(* ===== verification/CacheCoordinator.v ===== *)
(** [vllm/v1/core/kv_cache_coordinator.py]: the managers of the groups of a model on one
    block pool, and the search of a prefix-cache hit that all groups share. *)
From stdpp Require Import gmap gmultiset strings.
From S2P Require Export SingleTypeManager.
From stdpp Require Import options.
Import BlockHash KVSpec.
Open Scope Z_scope.

Module Coordinator.

(** The three subclasses with the attributes that they add. *)
Inductive variant :=
  | NoPrefixCache
  | Unitary (spec : KVCacheSpec) (block_size dcp_world_size pcp_world_size : Z)
  | Hybrid (hash_block_size : Z) (attention_groups : list (KVCacheSpec * list Z)) (lcm_block_size : Z).

Record t := Coord {
  kind : variant;
  use_eagle : bool;
  block_pool : BlockPool.t;
  single_type_managers : list Manager.t
}.

Definition set_state (p : BlockPool.t) (ms : list Manager.t) (c : t) : t := Coord (kind c) (use_eagle c) p ms.

(** ** Calls on every manager *)

(** [for i, manager in enumerate(managers): f(i)], with what the calls return. *)
Fixpoint run_managers {X A} (f : Z → py (X * Manager.t) A) (i : Z) (ms : list Manager.t) (x : X)
    : result (list A) * (X * list Manager.t) :=
  match ms with
  | [] => (Ok [], (x, []))
  | m :: rest =>
      match f i (x, m) with
      | (Ok a, (x, m)) =>
          let '(r, (x, rest)) := run_managers f (i + 1) rest x in
          (rbind r (λ l, Ok (a :: l)), (x, m :: rest))
      | (Raise e, (x, m)) => (Raise e, (x, m :: rest))
      end
  end.

Definition on_managers {A} (f : Z → py (BlockPool.t * Manager.t) A) : py t (list A) := λ c,
  let '(r, (p, ms)) := run_managers f 0 (single_type_managers c) (block_pool c) in (r, set_state p ms c).

Section coordinator.
Context (use_int : bool).

(** ** Construction *)

(** [verify_and_split_kv_cache_groups]: the groups of equal specs, full attention first. *)
Fixpoint add_group (i : Z) (spec : KVCacheSpec) (groups : list (KVCacheSpec * list Z)) : list (KVCacheSpec * list Z) :=
  match groups with
  | [] => [(spec, [i])]
  | (s, ids) :: rest => if decide (s = spec) then (s, ids ++ [i]) :: rest else (s, ids) :: add_group i spec rest
  end.

Fixpoint split_groups (i : Z) (specs : list KVCacheSpec) (groups : list (KVCacheSpec * list Z))
    : list (KVCacheSpec * list Z) :=
  match specs with
  | [] => groups
  | spec :: rest => split_groups (i + 1) rest (add_group i spec groups)
  end.

Definition full_first (groups : list (KVCacheSpec * list Z)) : list (KVCacheSpec * list Z) :=
  filter (λ g, is_full g.1 = true) groups ++ filter (λ g, is_full g.1 = false) groups.

Definition hybrid_variant (specs : list KVCacheSpec) (hash_block_size dcp_world_size pcp_world_size : Z)
    : result variant :=
  let! rems := map_result (λ s, py_mod (block_size s) hash_block_size) specs in
  let! _ := rassert (forallb (Z.eqb 0) rems) in
  let! _ := rassert (dcp_world_size =? 1) in
  let! _ := rassert (pcp_world_size =? 1) in
  let groups := split_groups 0 specs [] in
  let! _ := rassert (1 <? zlen groups) in
  Ok (Hybrid hash_block_size (full_first groups) (foldr Z.lcm 1 ((λ g, block_size g.1) <$> groups))).

Definition unitary_variant (specs : list KVCacheSpec) (hash_block_size dcp_world_size pcp_world_size : Z)
    : result variant :=
  let! spec := py_index specs 0 in
  let bs := block_size spec in
  let bs := if 1 <? dcp_world_size then bs * dcp_world_size else bs in
  let bs := if 1 <? pcp_world_size then bs * pcp_world_size else bs in
  let! _ := rassert (hash_block_size =? bs) in
  let! _ := rassert (zlen specs =? 1) in
  Ok (Unitary spec bs dcp_world_size pcp_world_size).

(** The base class's [__init__]. *)
Fixpoint create_managers (i : Z) (specs : list KVCacheSpec) (enable_caching : bool) (dcp pcp : Z)
    : py BlockPool.t (list Manager.t) :=
  match specs with
  | [] => ret []
  | spec :: rest =>
      let* m := Manager.create spec enable_caching i dcp pcp in
      let* ms := create_managers (i + 1) rest enable_caching dcp pcp in
      ret (m :: ms)
  end.

(** [get_kv_cache_coordinator]. *)
Definition create (num_blocks : Z) (specs : list KVCacheSpec) (use_eagle enable_caching enable_kv_cache_events : bool)
    (dcp_world_size pcp_world_size hash_block_size : Z) : result t :=
  let! p := BlockPool.create num_blocks enable_caching hash_block_size enable_kv_cache_events in
  let '(r, p) := create_managers 0 specs enable_caching dcp_world_size pcp_world_size p in
  let! ms := r in
  let! v :=
    (if negb enable_caching then Ok NoPrefixCache
     else if zlen specs =? 1 then unitary_variant specs hash_block_size dcp_world_size pcp_world_size
     else hybrid_variant specs hash_block_size dcp_world_size pcp_world_size) in
  Ok (Coord v use_eagle p ms).

(** ** Allocating and freeing *)

Definition get_num_blocks_to_allocate (request_id : string) (num_tokens : Z)
    (new_computed_blocks : list (list loc)) (num_encoder_tokens total_computed_tokens num_tokens_main_model : Z)
    : py t Z :=
  let* l := on_managers (λ i,
    let* (_, m) := get_st in
    if is_cross (Manager.kv_cache_spec m)
    then Manager.get_num_blocks_to_allocate request_id num_encoder_tokens [] 0 num_encoder_tokens
    else
      let* blocks := lift (py_index new_computed_blocks i) in
      Manager.get_num_blocks_to_allocate request_id num_tokens blocks total_computed_tokens num_tokens_main_model) in
  ret (foldr Z.add 0 l).

Definition allocate_new_computed_blocks (request_id : string) (new_computed_blocks : list (list loc))
    (num_local_computed_tokens num_external_computed_tokens : Z) : py t unit :=
  let* _ := on_managers (λ i,
    let* blocks := lift (py_index new_computed_blocks i) in
    Manager.allocate_new_computed_blocks use_int request_id blocks
      num_local_computed_tokens num_external_computed_tokens) in
  ret tt.

Definition allocate_new_blocks (request_id : string) (num_tokens num_tokens_main_model num_encoder_tokens : Z)
    : py t (list (list loc)) :=
  on_managers (λ _,
    let* (_, m) := get_st in
    Manager.allocate_new_blocks use_int request_id
      (if is_cross (Manager.kv_cache_spec m) then num_encoder_tokens else num_tokens) num_tokens_main_model).

(** The request is part of the state: its memo of hashes grows. *)
Definition cache_blocks (request_id : string) (num_computed_tokens : Z) : py (t * request) unit := λ '(c, r),
  let '(res, ((p, r), ms)) :=
    run_managers (λ _, Manager.cache_blocks use_int request_id num_computed_tokens) 0
      (single_type_managers c) (block_pool c, r) in
  (rbind res (λ _, Ok tt), (set_state p ms c, r)).

Definition free (request_id : string) : py t unit :=
  let* _ := on_managers (λ _, Manager.free request_id) in ret tt.

Definition remove_skipped_blocks (request_id : string) (total_computed_tokens : Z) : py t unit :=
  let* _ := on_managers (λ _, Manager.remove_skipped_blocks request_id total_computed_tokens) in ret tt.

Definition new_step_starts : py t unit :=
  let* _ := on_managers (λ _, Manager.new_step_starts) in ret tt.

Definition get_num_common_prefix_blocks (running_request_id : string) : py t (list Z) :=
  let* c := get_st in
  match kind c with
  | NoPrefixCache => ret (replicate (length (single_type_managers c)) 0)
  | _ => on_managers (λ _, Manager.get_num_common_prefix_blocks running_request_id)
  end.

Definition get_blocks (request_id : string) (c : t) : list (list loc) :=
  Manager.table request_id <$> single_type_managers c.
Lemma need_of_spec p n m l :
  ready r l local ext called p m →
  Manager.base_num_blocks_to_allocate p m r n l (local + ext) = Ok (need_of p n (m, l)) ∧ 0 ≤ need_of p n (m, l)
  ∧ (called = false → need_of p n (m, l) = owed r n m).
Proof.
  intros Hr. unfold need_of. simpl. destruct (decide (called = false)) as [Hc|Hc].
  - rewrite (old_count _ _ _ _ _ _ _ _ Hr) by (by right). split; [done|]. split; [apply owed_nonneg|done].
  - destruct (Manager.num_cached_block m !! r) as [k|] eqn:Hk.
    + rewrite (old_count _ _ _ _ _ _ _ _ Hr) by (left; by exists k). split; [done|]. split; [apply owed_nonneg|done].
    + destruct Hr as [? ? _|? _ _ _|? _ Ht _ _ _ _]; [congruence|done|]. rewrite new_count by done. split; [done|]. split; [|done].
      unfold new_need, Manager.get_num_evictable_blocks. pose proof (zlen_nonneg (filter (Manager.evictable p)
        (drop (Z.to_nat (num_skipped_blocks m (local + ext))) l))). lia.
Qed.
(** A reset: either nothing is cached any more, and no block was in use, or nothing changed. *)
Lemma reset_tidy p m :
  good ∅ c q (p, m) → tidy p m →
  ∃ b p', reset_prefix_cache p = (Ok b, p') ∧ good ∅ c q (p', m) ∧ tidy p' m.
Proof.
  intros Hg [Hn Hc]. pose proof (good_held _ _ _ _ Hg) as Hh. pose proof Hh as [[free Hi] _ Hd]. simpl in Hi, Hd, Hh.
  destruct (reset_spec p free Hi) as (b & p' & Hrun & Hi' & Hcc & Hall & Hnone & Hid & Hrefs). exists b, p'. split; [done|].
  split; [apply (good_pool ∅ c q p); [done|done|by exists free]|]. destruct b; [|by rewrite (Hid eq_refl)].
  assert (∀ x, x ∈ uses m → x = 0) as Hzero.
  { intros x Hx. destruct (decide (x = 0)) as [|Hx0]; [done|]. exfalso.
    assert (x ∈ blocks p) as Hb by (apply Hd; rewrite (right_id_L ∅ (⊎)); done).
    pose proof (rep_nodup _ _ (inv_rep _ _ _ Hi)) as Hnd. unfold path in Hnd. apply NoDup_cons in Hnd as [_ (Hnd & _ & _)%NoDup_app].
    assert (x ∉ free) as Hxf by (intros (_ & _ & Hu)%(held_free p _ free x Hh Hi); apply Hu; rewrite (right_id_L ∅ (⊎)); done).
    assert (NoDup (0 :: x :: free)) as Hnd2.
    { constructor; [|by constructor]. rewrite not_elem_of_cons. split; [done|]. by intros (_ & ? & _)%(held_free p _ free 0 Hh Hi). }
    assert (0 :: x :: free ⊆+ blocks p) as Hs%submseteq_length.
    { apply NoDup_submseteq; [done|]. intros y [->|[->|Hy]%elem_of_cons]%elem_of_cons; [|done|by apply (held_free p _ free y Hh Hi)].
      apply (inv_mem _ _ _ _ Hi). destruct (inv_blocks _ _ _ Hi). lia. }
    destruct (inv_blocks _ _ _ Hi) as [Hb1 Hb2]. rewrite Hb1, length_seqZ in Hs. simpl in Hs. pose proof (proj1 Hall eq_refl) as Hf.
    unfold zlen in Hf. lia. }
  split; [|done]. intros r i x Hx _ Hx0. destruct Hx0. apply Hzero, elem_of_uses. exists r. by apply list_elem_of_lookup_2 in Hx.
Qed.

(** Blocks that lose their hashes. *)
Lemma evict_run p free ids :
  inv p free none → (∀ i, i ∈ ids → 0 ≤ i < num_gpu_blocks p) →
  runs (evict_blocks use_int ids) p (λ _ p', inv p' free none ∧ same_refs p p' ∧ ∀ b, hash_of p' b = hash_of p b ∨ hash_of p' b = None).
Proof.
  intros Hi Hids. eapply runs_mono; [apply (runs_for_each (λ rest s, (∀ i, i ∈ rest → i ∈ ids) ∧ inv s free none ∧ same_refs p s
    ∧ ∀ b, hash_of s b = hash_of p b ∨ hash_of s b = None))|].
  2:{ split; [done|]. split; [done|]. split; [done|]. by left. }
  2:{ by intros [] p' (_ & ?). }
  intros i rest s (Hsub & Hs & Hsame & Hh). assert (0 ≤ i < num_gpu_blocks s) as Hb.
  { destruct Hsame as [Hc _]. rewrite (config_num _ _ Hc). apply Hids, Hsub. by left. }
  destruct (inv_blocks _ _ _ Hs) as [Hbl _]. runs_step.
  apply runs_passert; [apply Z.ltb_lt; unfold zlen; rewrite Hbl, length_seqZ; lia|].
  apply (runs_lift _ i); [by rewrite py_index_nonneg, Hbl, lookup_seqZ_lt, Z2Nat.id, Z.add_0_l by lia|].
  destruct (evict_spec use_int s free none i Hs ltac:(by apply (inv_mem _ _ _ _ Hs))) as (r & s' & Hrun & Hs' & Hc & Hd).
  apply runs_bind. exists r, s'. split; [done|]. runs_step. split; [intros x Hx; apply Hsub; by right|]. split; [done|].
  split; [etransitivity; [done|by apply (same_refs_hash s s' i None)]|]. intros b. specialize (Hd b). unfold hash_of in *.
  case_decide; [right; unfold data in Hd; simpl in Hd; congruence|]. destruct (data_eq _ _ Hd) as (_ & _ & -> & _). apply Hh.
Qed.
◇ ◇ ◇ ◇
In the listing above, find the line containing "Record t := Coord" and the line containing "(** [for i, manager", then quote both, plus every line between them, exactly as written.

FINISHED TASK:
Record t := Coord {
  kind : variant;
  use_eagle : bool;
  block_pool : BlockPool.t;
  single_type_managers : list Manager.t
}.

Definition set_state (p : BlockPool.t) (ms : list Manager.t) (c : t) : t := Coord (kind c) (use_eagle c) p ms.

(** ** Calls on every manager *)

(** [for i, manager in enumerate(managers): f(i)], with what the calls return. *)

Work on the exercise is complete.